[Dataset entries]
(* ===================================================================== *)
(** ** Schemas: the three document types *)
(* ===================================================================== *)

(** A Mongo ObjectId (12 bytes), as a number.  Text that does not parse as
    an ObjectId never becomes a value of this type: the cast error Mongoose
    raises for it is outside the model. *)
Definition ObjectId : Type := N.

(** A schema path of type String is absent ([None], JavaScript's
    [undefined]) or holds a string. *)
Definition Field : Type := option string.

(** The [trim: true] setter of a String path. *)
Definition trimmed (f : Field) : Field := Js.trim <$> f.

(** teacherSchema (lines 19-25).  [status] has a default, so it is always
    present once a document is built. *)
Record Teacher : Type := mkTeacher {
  t_name : Field;
  t_email : Field;
  t_password : Field;
  t_address : Field;
  t_status : string
}.

(** studentSchema (lines 29-36). *)
Record Student : Type := mkStudent {
  s_firstName : Field;
  s_lastName : Field;
  s_classId : option ObjectId;
  s_parentName : Field;
  s_address : Field;
  s_city : Field
}.

(** classSchema (lines 40-45). *)
Record Class : Type := mkClass {
  c_standard : Field;
  c_section : Field;
  c_status : string;
  c_teacherId : option ObjectId
}.

(** The database: one collection per model, keyed by [_id]. *)
Record Store : Type := mkStore {
  teachers : gmap ObjectId Teacher;
  classes : gmap ObjectId Class;
  students : gmap ObjectId Student
}.

(** What a Mongoose call can throw inside a handler's [try]. *)
Inductive StoreError : Type :=
| ValidationFailed (path : string)      (* a [required] path is missing *)
| DuplicateKey (index : string)         (* E11000 on [_id] or a unique index *)
| IllegalArguments (what : string)      (* bcryptjs on a non-string *)
| TokenFailure (what : string).         (* jsonwebtoken's sign threw *)

(** A document with its [_id], as the driver returns it. *)
Definition Doc (A : Type) : Type := (ObjectId * A)%type.

(** Results of [populate]: the reference path replaced by the referenced
    document, or by [null] ([None]) when there is none. *)
Record PopulatedClass : Type := mkPopulatedClass {
  pc_id : ObjectId;
  pc_standard : Field;
  pc_section : Field;
  pc_status : string;
  pc_teacherId : option (Doc Teacher)
}.

Record PopulatedStudent : Type := mkPopulatedStudent {
  ps_id : ObjectId;
  ps_firstName : Field;
  ps_lastName : Field;
  ps_classId : option PopulatedClass;
  ps_parentName : Field;
  ps_address : Field;
  ps_city : Field
}.

(* ===================================================================== *)
(** ** Requests, responses and the per-request context *)
(* ===================================================================== *)

(** [req.body] after [express.json()]: every key a handler or a schema
    reads, each absent or present.  Other keys are never read. *)
Record Body : Type := mkBody {
  b_name : Field;
  b_email : Field;
  b_password : Field;
  b_address : Field;
  b_standard : Field;
  b_section : Field;
  b_status : Field;
  b_teacherId : option ObjectId;
  b_firstName : Field;
  b_lastName : Field;
  b_classId : option ObjectId;
  b_parentName : Field;
  b_city : Field
}.

Definition emptyBody : Body :=
  mkBody None None None None None None None None None None None None None.

Record Request : Type := mkRequest {
  authorization : option string;      (* req.headers['authorization'] *)
  params_id : ObjectId;               (* req.params.id *)
  body : Body
}.

(** One entry of [validationResult(req).array()]. *)
Record ValidationError : Type := mkValidationError {
  ve_value : Field;
  ve_msg : string;
  ve_param : string
}.

(** The decoded token payload [{ id, iat, exp }], times in seconds. *)
Record JwtPayload : Type := mkJwtPayload {
  jp_id : ObjectId;
  jp_iat : N;
  jp_exp : N
}.

(** The errors [jwtToken.verify] throws. *)
Inductive JwtError : Type :=
| JsonWebTokenError (message : string)
| TokenExpiredError
| NotBeforeError.

(** The request as middleware sees it: what express-validator has
    collected so far and [req.user]. *)
Record Ctx : Type := mkCtx {
  req : Request;
  errors : list ValidationError;
  user : option JwtPayload
}.

Definition initCtx (r : Request) : Ctx := mkCtx r [] None.

(** Response bodies, one constructor per shape the file sends. *)
Inductive Json : Type :=
| JMessage (message : string)
| JErrors (errs : list ValidationError)
| JUser (usr : Doc Teacher) (message : string)
| JLogin (usr : Doc Teacher) (token : string) (message : string)
| JClass (class : option (Doc Class)) (message : string)
| JStudent (student : option (Doc Student)) (message : string)
| JClasses (list_ : list PopulatedClass)
| JStudents (list_ : list PopulatedStudent)
| JError (e : StoreError).

Record Response : Type := mkResponse {
  status : N;
  payload : Json
}.

(** [res.send(x)] without [res.status]: 200. *)
Definition send (j : Json) : Response := mkResponse 200 j.

(** What one request draws from outside the program. *)
Record Env : Type := mkEnv {
  JWT_SECRET : option string;   (* process.env.JWT_SECRET *)
  clock : N;                    (* Math.floor(Date.now() / 1000) *)
  entropy : string;             (* the random bytes bcryptjs salts with *)
  nextId : ObjectId             (* the _id a [new Model(...)] receives *)
}.

Inductive Outcome : Type :=
| Next (c : Ctx) (st : Store)          (* next() *)
| Respond (st : Store) (r : Response). (* res...send / json *)

Definition Middleware : Type := Env -> Ctx -> Store -> Outcome.

(** Express runs a route's functions in order until one responds. *)
Fixpoint run (ms : list Middleware) (env : Env) (c : Ctx) (st : Store)
  : Store * option Response :=
  match ms with
  | [] => (st, None)
  | m :: rest =>
      match m env c st with
      | Respond st' r => (st', Some r)
      | Next c' st' => run rest env c' st'
      end
  end.

(** The third-party functions index.js calls. *)
Class Collaborators : Type := mkCollaborators {
  (** validator's [isEmail]. *)
  isEmail : string -> bool;
  (** [bcrypt.hash(password, rounds)], its salt drawn from the entropy. *)
  bcrypt_hash : string -> N -> string -> string;
  (** [bcrypt.compare(candidate, hash)]. *)
  bcrypt_compare : string -> string -> bool;
  (** [jwtToken.sign({ id }, secret, { expiresIn })] at a clock value,
      [None] when it throws. *)
  jwt_sign : ObjectId -> option string -> N -> N -> option string;
  (** [jwtToken.verify(token, secret)] at a clock value. *)
  jwt_verify : string -> option string -> N -> JwtError + JwtPayload
}.

(* ===================================================================== *)
(** ** Mongoose models: queries and writes *)
(* ===================================================================== *)

Module Model.

(** [Teacher.findOne({ email })].  A filter key that is [undefined] is
    dropped, so the query is [findOne({})]; otherwise the value goes
    through the path's setter and is matched exactly. *)
Definition findOneByEmail (email : Field) (ts : gmap ObjectId Teacher)
  : option (Doc Teacher) :=
  match email with
  | None => head (map_to_list ts)
  | Some e =>
      snd <$> list_find (fun d : Doc Teacher => t_email d.2 = Some (Js.trim e))
                        (map_to_list ts)
  end.

(** The unique index on [email]. *)
Definition emailIndexed (email : Field) (ts : gmap ObjectId Teacher) : bool :=
  bool_decide (Exists (fun d : Doc Teacher => t_email d.2 = email) (map_to_list ts)).

(** [newTeacher.save()]. *)
Definition saveTeacher (id : ObjectId) (t : Teacher) (ts : gmap ObjectId Teacher)
  : StoreError + gmap ObjectId Teacher :=
  match ts !! id with
  | Some _ => inl (DuplicateKey "_id")
  | None =>
      if emailIndexed (t_email t) ts then inl (DuplicateKey "email")
      else inr (<[id := t]> ts)
  end.

(** The [required: true] validator of a String path. *)
Definition required (f : Field) : bool := Js.truthy f.

(** [newClass.save()]: validation, then insertion. *)
Definition saveClass (id : ObjectId) (c : Class) (cs : gmap ObjectId Class)
  : StoreError + gmap ObjectId Class :=
  if negb (required (c_standard c)) then inl (ValidationFailed "standard")
  else if negb (required (c_section c)) then inl (ValidationFailed "section")
  else match cs !! id with
       | Some _ => inl (DuplicateKey "_id")
       | None => inr (<[id := c]> cs)
       end.

(** [newStudent.save()]. *)
Definition saveStudent (id : ObjectId) (s : Student) (ss : gmap ObjectId Student)
  : StoreError + gmap ObjectId Student :=
  match ss !! id with
  | Some _ => inl (DuplicateKey "_id")
  | None => inr (<[id := s]> ss)
  end.

(** A key of the update object replaces the stored value; an absent key
    leaves it. *)
Definition set_path {A} (new : option A) (old : option A) : option A :=
  match new with
  | Some v => Some v
  | None => old
  end.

TO DO ▸ Your answer should consist of the lines from the line with "authorization : option" to the line with "ve_value : Field;" above, repeated exactly, both ends included.

REPLY TO THE EXERCISE ▸
  authorization : option string;      (* req.headers['authorization'] *)
  params_id : ObjectId;               (* req.params.id *)
  body : Body
}.

(** One entry of [validationResult(req).array()]. *)
Record ValidationError : Type := mkValidationError {
  ve_value : Field;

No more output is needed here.